Executive branch officers are required to preserve all official communications, including e-mail, by the Presidential and Federal Records Acts, Watergate-era laws which establish that such communications are the property of the American people and cannot be destroyed.
Bloch could also face charges of obstructing the Office of Personnel Management investigation, said Anne Weismann, chief counsel for private watchdog group Citizens for Responsibility and Ethics in Washington (CREW).
In an interview, the 49-year-old former labor-law litigator from Lawrence, Kan., confirmed that he contacted Geeks on Call but said he was trying to eradicate a virus that had seized control of his computer.”
But the Journal claims to have reviewed a receipt for two December 2006 visits to Bloch’s office by a Washington, D.C.-area 1-800-905-GEEK franchise that doesn’t mention a virus on Bloch’s computer. Instead, the receipt shows a total charge of $1,149 paid for by Bloch with an agency credit card and notes that “a seven-level wipe was performed.”
[…]Jeff Phelps, the owner of that Washington, D.C. 1-800-905-GEEK franchise, told the Journal: “We don’t do a seven-level wipe for a virus.”
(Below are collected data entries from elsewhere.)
Lemma drainReturned_inv (o : options) (more : bool) (s : state) :
  inv s -> at_ s = Draining -> inv (drainReturned o more s).
Proof.
  intros [H Hp] Ea. unfold phase_inv in Hp. rewrite Ea in Hp.
  destruct Hp as (Hr & Hb & Ho & Hs & Hl). unfold drainReturned.
  destruct more; [|destruct (has_nextWakeAt o && negb (aborted s))].
  - apply loopTop_inv; cbn; try done; [by left|rewrite Hb; lia|rewrite Hr; by intros t [=]].
  - by split.
  - apply loopTop_inv; try done; [naive_solver|lia|rewrite Hr; by intros t [=]].
Qed.

(** An armed timer that fires wakes a waiting loop. *)
Lemma retry_fires (s : state) (t : Z) :
  inv s -> retry s = Some t -> t <= now s ->
  inv (notify (set_retry None (retryNotBefore s) s)) /\
  (at_ s = Waiting -> at_ (notify (set_retry None (retryNotBefore s) s)) = Resumed).
Proof.
  intros [H Hp] Hr Ht. unfold notify. cbn. unfold phase_inv in Hp.
  destruct (at_ s) eqn:Ea; rewrite ?Hr in Hp; try naive_solver.
  - destruct Hp as [[Hab _ _ Htm] [Hs Hl]]. specialize (Htm t Hr).
    rewrite (proj2 (Z.leb_le _ _)), orb_true_r by lia. by repeat split.
  - destruct (aborted s || _); (split; [|done]); split; try done;
      unfold phase_inv; cbn; by rewrite Ea.
Qed.

(** A change of the clock or of the abort flag alone, outside the wait. *)
Lemma clock_inv (s : state) (t : Z) (ab : bool) :
  inv s -> now s <= t -> (at_ s = Waiting -> ab = false) -> inv (set_clock t ab s).
Proof.
  intros [H Hp] Ht Hw. split; [cbn; lia|]. unfold phase_inv in *. cbn.
  destruct (at_ s); try done. destruct Hp as [[? ? Hb ?] ?]. split; [|done].
  constructor; cbn; [auto|done| |done]. intros ?. apply Hb. lia.
Qed.

(** The abort event reaches the listener and ends the wait. *)
Lemma abort_inv (s : state) :
  inv s ->
  inv (if abortListener s then notify (set_clock (now s) true s) else set_clock (now s) true s).
Proof.
  intros [H Hp]. pose proof Hp as Hp'. unfold phase_inv in Hp.
  destruct (decide (at_ s = Waiting)) as [Ea|Ea].
  - rewrite Ea in Hp. destruct Hp as (_ & Hs & Hl). rewrite Hl. unfold notify. cbn. rewrite Ea.
    split; [exact H|]. by split.
  - assert (inv (set_clock (now s) true s)) by (apply clock_inv; [by split|lia|done]).
    destruct (abortListener s); [by apply notify_inv|done].
Qed.

Lemma drain_step_inv (o : options) (s s' : state) (e : event) : inv s -> step o s e = Some s' -> inv s'.
Proof.
  intros Hi. pose proof Hi as [H Hp]. unfold phase_inv in Hp. unfold step.
  destruct e; try (destruct (at_ s) eqn:Ea; [..|]; try done; intros [= <-]).
  - destruct Hp as (Hpe & Hr & Hb & Hs & Hl & Ha). apply loopTop_inv; cbn; try done;
      [by left|rewrite Hb; lia|rewrite Hr; by intros t [=]].
  - by apply finish_inv.
  - destruct (_ || _); [|done]. intros [= <-]. by apply notify_inv.
  - destruct (poll s); [|done]. intros [= <-]. by apply notify_inv.
  - destruct (retry s) as [t|] eqn:Er; [|done]. destruct (Z.leb_spec t (now s)); [|done].
    intros [= <-]. by apply (retry_fires s t).
  - destruct (aborted s); [done|]. intros [= <-]. by apply abort_inv.
  - destruct (Z.leb_spec 0 d); [|done]. intros [= <-]. apply clock_inv; [done|lia|].
    intros Ea. rewrite Ea in Hp. by destruct Hp as [[? _ _ _] _].
  - destruct Hp. by apply startDrain_inv.
  - by apply drainReturned_inv.
  - destruct Hp as (? & ? & ? & ? & ?). by apply drainFailed_inv.
  - by apply deadlineReturned_inv.
  - destruct Hp as (? & ? & ? & ? & ?). by apply drainFailed_inv.
  - destruct Hp as (? & ? & ?). by split.
Qed.

Lemma drain_run_inv (o : options) (es : list event) : forall s s', inv s -> run o s es = Some s' -> inv s'.
Proof.
  induction es as [|e es IH]; intros s s' Hi; cbn [run]; [by intros [= <-]|].
  destruct (step o s e) as [s1|] eqn:E; [|done]. apply IH. by eapply drain_step_inv.
Qed.

(** ** No lost wake-up *)

Definition reachable (o : options) (s : state) : Prop :=
  exists t es, 0 <= t /\ run o (start false t) es = Some s.

Lemma reachable_inv (o : options) (s : state) : reachable o s -> inv s.
Proof. intros (t & es & Ht & Hr). eapply drain_run_inv; [|exact Hr]. by apply start_inv. Qed.

(** Waking a waiting loop starts a drain. *)
Lemma resumed_drains (o : options) (s : state) :
  at_ s = Resumed -> aborted s = false ->
  exists s', step o s Resume = Some s' /\ at_ s' = Draining /\ drains s' = S (drains s).
Proof.
  intros Ea Hab. unfold step. rewrite Ea. unfold startDrain. cbn. rewrite Hab.
  eexists. split; [reflexivity|]. done.
Qed.

(** C4. No wake-up is lost, in any interleaving: whenever the loop sleeps, it is not
    aborted; with no work owed, the next notification or poll starts a drain;
    and with work owed (notified during the back-off, or a failed drain), a
    retry timer is armed whose firing, at any time from its deadline on, starts a
    drain.  While a drain or a deadline query runs, owed work is marked pending,
    so the loop drains again without sleeping. *)
Theorem no_lost_wakeup (o : options) (s : state) :
  reachable o s ->
  (at_ s = Waiting ->
     aborted s = false /\
     (owed s = false ->
        exists s', run o s [Notified; Resume] = Some s' /\ at_ s' = Draining /\
          drains s' = S (drains s)) /\
     (owed s = true ->
        exists t, retry s = Some t /\ forall d, 0 <= d -> t <= now s + d ->
          exists s', run o s [Tick d; RetryFires; Resume] = Some s' /\ at_ s' = Draining /\
            drains s' = S (drains s))) /\
  (at_ s = Draining \/ at_ s = AskingDeadline -> owed s = true -> pending s = true) /\
  (at_ s = Resumed -> aborted s = false ->
     exists s', step o s Resume = Some s' /\ at_ s' = Draining).
Proof.
  intros Hi%reachable_inv. pose proof Hi as [H Hp]. unfold phase_inv in Hp. split_and!.
  - intros Ea. rewrite Ea in Hp. destruct Hp as [[Hab Ho Hb Ht] [Hs Hl]].
    split; [done|]. split.
    + intros How. cbn [run step]. rewrite Hs. cbn [orb]. unfold notify. cbn.
      assert (retryNotBefore s <= now s).
      { destruct (Z.le_gt_cases (retryNotBefore s) (now s)); [done|].
        destruct (Hb ltac:(lia)). congruence. }
      rewrite (proj2 (Z.leb_le _ _)), orb_true_r, Ea by done. unfold startDrain. cbn. rewrite Hab.
      eexists. split; [reflexivity|]. done.
    + intros How. destruct (retry s) as [t|] eqn:Er; [|by destruct Ho; auto].
      exists t. split; [done|]. intros d Hd Htd. cbn [run step].
      rewrite (proj2 (Z.leb_le _ _)) by done. cbn. rewrite Er, (proj2 (Z.leb_le _ _)) by done.
      unfold notify. cbn. specialize (Ht t eq_refl).
      rewrite (proj2 (Z.leb_le _ _)), orb_true_r, Ea by lia. unfold startDrain. cbn. rewrite Hab.
      eexists. split; [reflexivity|]. done.
  - intros [Ea|Ea]; rewrite Ea in Hp; tauto.
  - intros Ea Hab. destruct (resumed_drains o s Ea Hab) as (s' & ? & ? & _). eauto.
Qed.

Definition plain : options := {| has_nextWakeAt := false; pollIntervalMs := 0 |}.

(** A notification that arrives during the back-off after a failed drain. *)
Definition backing_off : state :=
  default (start false 0) (run plain (start false 1000) [Listened; DrainThrew; Tick 40; Notified]).

Lemma no_lost_wakeup_witness :
  at_ backing_off = Waiting /\ owed backing_off = true /\ retry backing_off = Some 1100 /\
  exists t, retry backing_off = Some t /\ forall d, 0 <= d -> t <= now backing_off + d ->
    exists s', run plain backing_off [Tick d; RetryFires; Resume] = Some s' /\
      at_ s' = Draining /\ drains s' = S (drains backing_off).
Proof.
  assert (Hr : reachable plain backing_off).
  { exists 1000, [Listened; DrainThrew; Tick 40; Notified]. split; [lia|vm_compute; reflexivity]. }
  split; [vm_compute; reflexivity|]. split; [vm_compute; reflexivity|]. split; [vm_compute; reflexivity|].
  assert (Ha : at_ backing_off = Waiting) by (vm_compute; reflexivity).
  assert (Ho : owed backing_off = true) by (vm_compute; reflexivity).
  exact (proj2 (proj2 (proj1 (no_lost_wakeup plain backing_off Hr) Ha)) Ho).
Defined.

(** ** Abort *)

Lemma finish_quiet (err : bool) (s : state) :
  drains (finish err s) = drains s /\ aborted (finish err s) = aborted s.
Proof. done. Qed.

(** Nothing is drained after the abort, and the [await] it meets is the last. *)
Lemma aborted_step (o : options) (s s' : state) (e : event) :
  aborted s = true -> step o s e = Some s' -> aborted s' = true /\ drains s' = drains s.
Proof.
  intros Hab. assert (Hn : forall x, aborted x = true -> drains x = drains s ->
    aborted (notify x) = true /\ drains (notify x) = drains s).
  { intros x Hx Hd. unfold notify. cbn. destruct (_ || _); [destruct (at_ x)|]; done. }
  unfold step. destruct e;
    try (destruct (at_ s); [..|]; try done; intros [= <-]).
  - by rewrite loopTop_aborted.
  - done.
  - destruct (_ || _); [|done]. intros [= <-]. by apply Hn.
  - destruct (poll s); [|done]. intros [= <-]. by apply Hn.
  - destruct (retry s); [|done]. destruct (_ <=? _); [|done]. intros [= <-]. by apply Hn.
  - by rewrite Hab.
  - destruct (0 <=? d); [|done]. by intros [= <-].
  - unfold startDrain. cbn. by rewrite Hab.
  - unfold drainReturned. rewrite Hab, andb_false_r. by destruct more; rewrite loopTop_aborted.
  - unfold drainFailed. cbn. rewrite Hab. by rewrite loopTop_aborted.
  - unfold deadlineReturned. rewrite Hab. destruct d; cbn [negb andb]; by rewrite loopTop_aborted.
  - unfold drainFailed. cbn. rewrite Hab. by rewrite loopTop_aborted.
  - done.
Qed.

Lemma aborted_run (o : options) (es : list event) : forall s s',
  aborted s = true -> run o s es = Some s' -> drains s' = drains s.
Proof.
  induction es as [|e es IH]; intros s s' Hab; cbn [run]; [by intros [= <-]|].
  destruct (step o s e) as [s1|] eqn:E; [|done]. intros Hr.
  destruct (aborted_step o s s1 e Hab E) as [Ha <-]. by eapply IH.
Qed.

(** The settlement of the promise that the function awaits. *)
Definition settles (e : event) : bool :=
  match e with
  | Listened | ListenFailed | Resume | DrainReturned _ | DrainThrew | DeadlineReturned _
  | DeadlineThrew | Unlistened => true
  | _ => false
  end.

Lemma aborted_settles (o : options) (s s' : state) (e : event) :
  aborted s = true -> settles e = true -> step o s e = Some s' ->
  at_ s' = Unlistening \/ at_ s' = Finished.
Proof.
  intros Hab He. assert (Hf : forall err x, at_ (finish err x) = Unlistening \/
    at_ (finish err x) = Finished) by (intros err x; cbn; destruct (subscribed x); auto).
  unfold step. destruct e; try done; destruct (at_ s); try done; intros [= <-].
  - rewrite loopTop_aborted by done. apply Hf.
  - apply Hf.
  - unfold startDrain. cbn. rewrite Hab. apply Hf.
  - unfold drainReturned. rewrite Hab, andb_false_r.
    destruct more; rewrite loopTop_aborted by done; apply Hf.
  - unfold drainFailed. cbn. rewrite Hab, loopTop_aborted by done. apply Hf.
  - unfold deadlineReturned. rewrite Hab. destruct d; cbn [negb andb]; rewrite loopTop_aborted by done; apply Hf.
  - unfold drainFailed. cbn. rewrite Hab, loopTop_aborted by done. apply Hf.
  - by right.
Qed.

(** After the abort signal no drain starts, in any continuation; the loop does
    not sleep, and the promise it awaits is the last one before it releases the
    subscription; a finished call holds no subscription, timer, poll or abort
    listener. *)
Theorem abort_stops (o : options) (s : state) :
  reachable o s ->
  (aborted s = true ->
     at_ s <> Waiting /\
     (forall es s', run o s es = Some s' -> drains s' = drains s) /\
     (forall e s', settles e = true -> step o s e = Some s' ->
        at_ s' = Unlistening \/ at_ s' = Finished)) /\
  (at_ s = Finished ->
     subscribed s = false /\ retry s = None /\ poll s = false /\ abortListener s = false).
Proof.
  intros [H Hp]%reachable_inv. unfold phase_inv in Hp. split.
  - intros Hab. split_and!.
    + intros Ea. rewrite Ea in Hp. destruct Hp as [[Hw _ _ _] _]. congruence.
    + intros es s'. by apply aborted_run.
    + intros e s'. by apply aborted_settles.
  - intros Ea. rewrite Ea in Hp. tauto.
Qed.

Definition with_deadline : options := {| has_nextWakeAt := true; pollIntervalMs := 50 |}.
Definition stopped_run : list event :=
  [Listened; DrainReturned false; DeadlineReturned (At 5000); Abort; Resume; Unlistened].
Definition stopped_state : state :=
  default (start false 0) (run with_deadline (start false 1000) stopped_run).

Lemma abort_stops_witness :
  at_ stopped_state = Finished /\ drains stopped_state = 1%nat /\
  subscribed stopped_state = false /\ retry stopped_state = None /\
  poll stopped_state = false /\ abortListener stopped_state = false.
Proof.
  assert (Hr : reachable with_deadline stopped_state).
  { exists 1000, stopped_run. split; [lia|vm_compute; reflexivity]. }
  split; [vm_compute; reflexivity|]. split; [vm_compute; reflexivity|].
  assert (Ha : at_ stopped_state = Finished) by (vm_compute; reflexivity).
  exact (proj2 (abort_stops with_deadline stopped_state Hr) Ha).
Defined.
A seven-level wipe of a computer is the most comprehensive possible method of eradicating any traces of stored information that could later be used to reconstruct the data by investigators, said Rurik Bradbury, VP of strategy at hosted e-mail and IT provider Intermedia.
Both Bradbury and CREW’s Weismann believed that whatever data Bloch had wiped from his own computer, much of it, including any e-mails he sent from the device, should still exist as back-ups on storage servers.
“You’d expect that all the files [on a federal agency computer] are on an intranet, so it’s very likely they’re living somewhere and can be recovered,” Bradbury said.